In article <1239@cirrusl.UUCP> pete@cirrusl (Pete Carpenter) writes:
>In article <952@dms.UUCP> albaugh@dms.UUCP (Mike Albaugh) writes:
>>
>>	SO--- Why do we _still_ use fork() for all these near-trivial
>>cases.  [stuff deleted]
>
>>1) It can be used for part of spawn _and_ for actual task-splitting
>>	(problem subdivision). Why have two calls when one will do?
>>
>
>Actually, the Berkley folks have a system call vfork(), which does the 
>fork/exec in one operation. But of course, it is not compatible with Sys V.
              ^^^

Vfork does not do fork/exec in "one" operation. It simply avoids copying
the parent's address space to the child on the assumption that the child
will invoke exec (and therefore replace that address space). The parent
loans its address space to the child until an execve (or exit) is performed
by the child. During this time, the parent is suspended while the child
uses its address space.

There are also some strange anomalies with vfork (as compared to fork). One
of the more interesting ones is the ability of the child to modify the
parent's address space such that the parent sees those changes upon resumption.
Since the original intent of vfork was to provide an "efficient" fork, some
vendors have eliminated it by using "copy-on-write" in their fork
implementations. This technique reduces the address space copying to only
portions that are written and amortizes those costs across the child (and
parent) execution. However, the subtle semantic of vfork with regard to
the anomaly mentioned above is lost.

Tony Anzelmo

dwc@cbnewsh.ATT.COM (Malaclypse the Elder) (01/18/90)

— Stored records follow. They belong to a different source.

(** * NIRTorch: graph executor, IR reconstruction and IR extraction

    A shallow embedding of [nirtorch/from_nir.py] and [nirtorch/to_nir.py].
    Python dictionaries whose iteration order is observed are association
    lists; the two dictionaries of [GraphExecutorState] and the executor's
    [stateful_modules] are finite maps.  Exceptions are the [Raise] results of
    an error monad.  The calls an executor makes to its units are collected
    in a log next to the result, so that what a unit receives can be stated. *)

From Stdlib Require Import Ascii.
From stdpp Require Import gmap strings list fin_maps pretty.

(** ** Python exceptions and results *)

Inductive exn : Type :=
| ValueError (msg : string)
| KeyError (key : string)
| IndexError
| TypeError
| AttributeError (attr : string)
| AssertionError (msg : string)
| RuntimeError
| UnboundLocalError (var : string).

Inductive result (A : Type) : Type :=
| Ok (a : A)
| Raise (e : exn).

Arguments Ok {A} a.
Arguments Raise {A} e.

Definition bindR {A B : Type} (m : result A) (k : A → result B) : result B :=
  match m with
  | Ok a => k a
  | Raise e => Raise e
  end.

Declare Scope result_scope.
Delimit Scope result_scope with result.
Notation "'let!' x ':=' m 'in' k" := (bindR m (fun x => k))
  (at level 10, x pattern, m at level 100, k at level 200) : result_scope.
Open Scope result_scope.

(** [d[k]] on a dictionary: a missing key raises [KeyError]. *)
Definition getitem {V : Type} (d : gmap string V) (k : string) : result V :=
  match d !! k with
  | Some v => Ok v
  | None => Raise (KeyError k)
  end.

(** [k in d]. *)
Definition contains {V : Type} (d : gmap string V) (k : string) : bool :=
  bool_decide (is_Some (d !! k)).

(** Dictionaries whose order of insertion is observed ([.items()],
    [.keys()]): association lists with at most one entry per key. *)
Fixpoint dict_set {V : Type} (d : list (string * V)) (k : string) (v : V)
  : list (string * V) :=
  match d with
  | [] => [(k, v)]
  | (k', v') :: d' =>
      if String.eqb k' k then (k, v) :: d' else (k', v') :: dict_set d' k v
  end.

Fixpoint dict_get {V : Type} (d : list (string * V)) (k : string) : option V :=
  match d with
  | [] => None
  | (k', v) :: d' => if String.eqb k' k then Some v else dict_get d' k
  end.

Definition dict_in {V : Type} (d : list (string * V)) (k : string) : bool :=
  match dict_get d k with Some _ => true | None => false end.

Definition dict_getitem {V : Type} (d : list (string * V)) (k : string)
  : result V :=
  match dict_get d k with
  | Some v => Ok v
  | None => Raise (KeyError k)
  end.

(** [sub in s] on strings. *)
Fixpoint str_in (sub s : string) : bool :=
  String.prefix sub s ||
  match s with
  | EmptyString => false
  | String _ s' => str_in sub s'
  end.

(** ** Tensors and Python values

    The executor is independent of the numbers a tensor holds: scalars and
    their addition are left open.  A tensor is its shape and the flat list of
    its entries. *)

Class Scalar : Type := {
  scalar : Type;
  sadd : scalar → scalar → scalar
}.

Record tensor `{Scalar} : Type := Tensor {
  shape : list nat;
  entries : list scalar
}.

Arguments Tensor {_} shape entries.
Arguments shape {_} t.
Arguments entries {_} t.

(** What a unit receives and returns: a tensor, or a tuple of values. *)
#[warnings="-register-all"]
Inductive value `{Scalar} : Type :=
| VTensor (t : tensor)
| VTuple (vs : list value).

Arguments VTensor {_} t.
Arguments VTuple {_} vs.

Definition tensor_add `{Scalar} (a b : list scalar) : list scalar :=
  zip_with sadd a b.

(** [torch.stack(ts).sum(0)]: [stack] wants at least one tensor and equal
    shapes; the sum over the new leading dimension adds entry by entry. *)
Definition torch_stack_sum0 `{Scalar} (ts : list tensor) : result tensor :=
  match ts with
  | [] => Raise RuntimeError
  | t :: rest =>
      if forallb (fun t' => bool_decide (shape t' = shape t)) rest
      then Ok (Tensor (shape t) (foldl tensor_add (entries t) (entries <$> rest)))
      else Raise RuntimeError
  end.

(** [torch.stack] accepts tensors only. *)
Fixpoint as_tensors `{Scalar} (vs : list value) : result (list tensor) :=
  match vs with
  | [] => Ok []
  | VTensor t :: vs' => let! ts := as_tensors vs' in Ok (t :: ts)
  | VTuple _ :: _ => Raise TypeError
  end.

Definition stack_sum0 `{Scalar} (vs : list value) : result value :=
  let! ts := as_tensors vs in
  let! t := torch_stack_sum0 ts in
  Ok (VTensor t).

(** Subscripts on the result of a unit.  Line 105 of [from_nir.py] takes the
    result of a stateful unit to be a tuple; a bare tensor in that place is
    outside this model and is reported as a [TypeError]. *)
Definition tuple_items `{Scalar} (out : value) : result (list value) :=
  match out with
  | VTuple vs => Ok vs
  | VTensor _ => Raise TypeError
  end.

(** [out[0]] *)
Definition item0 `{Scalar} (out : value) : result value :=
  let! vs := tuple_items out in
  match vs with
  | v :: _ => Ok v
  | [] => Raise IndexError
  end.

(** [out[1:]] *)
Definition slice_from1 `{Scalar} (out : value) : result (list value) :=
  let! vs := tuple_items out in
  Ok (tail vs).

(** [l[-k]] for [k >= 1]. *)
Definition index_from_end {A : Type} (l : list A) (k : nat) : result A :=
  if bool_decide (k ≤ length l)
  then match l !! (length l - k) with
       | Some a => Ok a
       | None => Raise IndexError
       end
  else Raise IndexError.

(** ** Units, nodes and graphs

    A unit ([torch.nn.Module]) is known to the executor through its identity
    (units are dictionary keys), the text of its class, the number of
    parameters of its [forward], its [init_hidden] attribute when it has one,
    and its call. *)
Record Module `{Scalar} : Type := {
  mod_id : positive;
  class_str : string;
  class_name : string;
  forward_params : nat;
  init_hidden : option bool;
  children : list positive;
  call : list value → result value
}.

(** A [Node] of [nirtorch.graph].  The nodes an adjacency dictionary refers
    to are represented by their names. *)
Record Node `{Scalar} : Type := {
  name : string;
  elem : option Module;
  outgoing_nodes : list (string * list nat)
}.

(** The [Graph] class lives in [nirtorch/graph.py], which is not among the
    sources; a graph is the record of its attributes and of the answers of
    the methods the two files call. *)
Record Graph `{Scalar} : Type := {
  module_names : list (option Module * string);
  inputs : list Node;
  node_list : list Node;
  get_root : list Node;
  find_source_nodes_of : Node → list Node;
  module_output_types : option Module → option (list nat)
}.

(** The collaborators of the two files that are not among the sources:
    [utils.sanitize_name], [graph_utils.trace_execution], the checks of
    [torch.nn.Module.add_module] on the name of a child, the constructor and
    [add_edge] of [Graph], and the tracer [graph.extract_torch_graph] with the
    two filters applied to its result. *)
Class Collaborators `{Scalar} : Type := {
  sanitize_name : string → string;
  trace_execution : Node → (Node → list Node) → list Node;
  add_module : string → Module → result unit;
  Graph_init : list (option Module * string) → list string → Graph;
  add_edge : Graph → option Module → option Module → result Graph;
  extract_torch_graph : Module → tensor → option string → result Graph;
  ignore_tensors : Graph → Graph;
  ignore_submodules_of : Graph → list Module → Graph
}.
(** * The incremental order pipeline of [order_processing_incremental.py]

    A shallow embedding of the Airflow DAG [order_processing_incremental]:
    the seven tasks, the SQL they submit to the warehouse and the Python
    callable of the archiver, followed by the properties of the pipeline.

    Conventions of the embedding.
    - A table is the list of its rows (a bag: duplicates are kept).
    - A nullable column is an [option]; SQL's NULL is [None].
    - A TIMESTAMP is the number of microseconds since the epoch (UTC), a [Z].
    - A FLOAT column is a FLOAT64, an IEEE 754 binary64 number: a primitive
      [float], whose operations round as the processor's do.
    - The bucket is a finite map from object names to objects. *)

From Stdlib Require Import ZArith Ascii Floats.
From stdpp Require Import gmap strings list fin_maps.

Local Open Scope string_scope.
Local Open Scope Z_scope.
Local Open Scope list_scope.

(** ** Configuration (lines 10-14 of the DAG file) *)

Definition PROJECT_ID : string := "ecommdatapipeline".
Definition DATASET_ID : string := "ecommerce_data".
Definition GCS_BUCKET : string := "e_comm_de".
Definition GCS_ORDER_PREFIX : string := "landing/orders/".

(** ** SQL scalar functions *)

Module Sql.

Definition TIMESTAMP := Z.

Definition micros_per_hour : Z := 3600000000.
Definition micros_per_day : Z := 24 * micros_per_hour.

(** [DATE(ts)]: the UTC day of a timestamp, as days since the epoch. *)
Definition DATE (ts : TIMESTAMP) : Z := ts `div` micros_per_day.

(** [EXTRACT(HOUR FROM ts)]. *)
Definition EXTRACT_HOUR (ts : TIMESTAMP) : Z := (ts `div` micros_per_hour) `mod` 24.

(** [TIMESTAMP_TRUNC(ts, HOUR)]. *)
Definition TIMESTAMP_TRUNC_HOUR (ts : TIMESTAMP) : TIMESTAMP :=
  micros_per_hour * (ts `div` micros_per_hour).

(** [CURRENT_DATE()] when the clock of the warehouse reads [now]. *)
Definition CURRENT_DATE (now : TIMESTAMP) : Z := DATE now.

(** [COALESCE(x, d)]. *)
Definition COALESCE {A} (x : option A) (d : A) : A := default d x.

(** The coercion of an INTEGER to FLOAT64: the nearest binary64 number,
    ties to even. *)
Definition of_INT64 (n : Z) : float := SF2Prim (binary_normalize prec emax n 0 false).

(** The FLOAT64 literal [0.01]: the binary64 number nearest to 1/100, which
    is 5764607523034235 / 2^59. *)
Definition cent : float := 0x1.47ae147ae147bp-7%float.

(** [x * y] for an INTEGER and a FLOAT: the integer is coerced and the
    product is that of FLOAT64; NULL when an operand is NULL. *)
Definition times (x : option Z) (y : option float) : option float :=
  match x, y with
  | Some n, Some q => Some (of_INT64 n * q)%float
  | _, _ => None
  end.

(** [SUM(e)] on FLOAT64: NULL inputs are skipped; NULL when no input is
    left, in particular over no rows at all. The additions are those of
    FLOAT64, taken in the order of the rows. *)
Definition SUM (xs : list (option float)) : option float :=
  match omap id xs with
  | [] => None
  | q :: qs => Some (foldl PrimFloat.add q qs)
  end.

(** [AVG(e)] on FLOAT64: the sum of the non-NULL inputs over their number. *)
Definition AVG (xs : list (option float)) : option float :=
  match omap id xs with
  | [] => None
  | q :: qs => Some (foldl PrimFloat.add q qs / of_INT64 (Z.of_nat (length (q :: qs))))%float
  end.

(** [COUNT(DISTINCT e)] over a non-nullable column. *)
Definition COUNT_DISTINCT `{EqDecision A} (xs : list A) : Z :=
  Z.of_nat (length (remove_dups xs)).

(** [ROUND(x, 2)]: NULL on NULL. The rounding of a FLOAT64 to two decimal
    places is the warehouse's own function, [round2]. *)
Definition ROUND2 (round2 : float → float) (x : option float) : option float :=
  round2 <$> x.

(** [x IN (...)]: NULL (here: not true) when [x] is NULL. *)
Definition IN (x : option string) (vs : list string) : bool :=
  match x with
  | Some s => bool_decide (s ∈ vs)
  | None => false
  end.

In article <952@dms.UUCP>, albaugh@dms.UUCP (Mike Albaugh) writes:
> 
> > Fortunately, this is normally not much of a problem, since usually a program
> > does an exec() shortly after the fork() and this exec() can fix the problem.
> > 
> > This scheme is not very elegant, but it allows one to run a unix system
> > on hardware like ST, Mac and Amiga.
> 
> 	SO--- Why do we _still_ use fork() for all these near-trivial
> cases. I have been mucking around with computers for over 20 years but am
> not really familiar with *nix. I would like a reality check on this.
> I'm also not asking on comp.unix... because I'm afraid that would be
> like asking pointed questions about the trinity in a seminary :-) Since
> comp.arch folk have to deal with _implementing_ this stuff, I thought I'd
> get a more reasoned response ( 1/2 :-). Anyway, I can see a few reasons
> to use fork:
> 
> 1) It can be used for part of spawn _and_ for actual task-splitting
> 	(problem subdivision). Why have two calls when one will do?
> 2) On machines that are only (or mainly) swapping anyway, there is no
> 	penalty, so what the heck.
> 3) By just (effectively) copying the entire memory space, we don't
> 	need to keep track of just which parts actualy _need_ to be
> 	passed to the new task (laziness as a virtue :-).
> 4) "We have always done it this way".
> 
> (my personal feelings are that 1 & 2 were the original reasons while
> 3 & 4 are the reason we are stuck with it now)
> 
actually, we indirectly address this type of question in a paper we
are presenting at the winter usenix in washington next week.  the paper
is titled "insuring improved vm performance: some no-fault policies"
and discusses some things we did to improve vm performance in unix system v
release 4.  in it, we argue that the idea that all forks are followed
IMMEDIATELY by execs is misunderstood.  it all depends on what you mean
by IMMEDIATELY.

to fully understand the scale of IMMEDIATELY, you have to think about
how forks and execs are used.  on MOST systems, the majority of forks
are executed by programs that are classified as "shells".  these shells
are command interpreters whose function is to provide a command level
interface to users and often also provide a programming language for
executing "shell scripts".  all major shells (bourne shell, ksh, csh)
provide for such things as i/o redirection, argument expansion, etc.
in other words, the shell must allow for the child to have an environment
that may be substantially different than the parent.  and some shells
provide such things as history files, command recall, etc.  the bottom
line is that for these shells, more than just "a couple of instructions"
are executed between fork and exec.

thus, it really was a stroke of genius to have a fork call that duplicates
the parent and allow the child to craft its environment the way that it
wants to since you have to provide primitives to allow a process to change
its environment anyway.  the alternative is to have a single call with
a HUGE argument list to specify all the options.  and maintaining
compatibility with new release would be a major hassle under this scheme.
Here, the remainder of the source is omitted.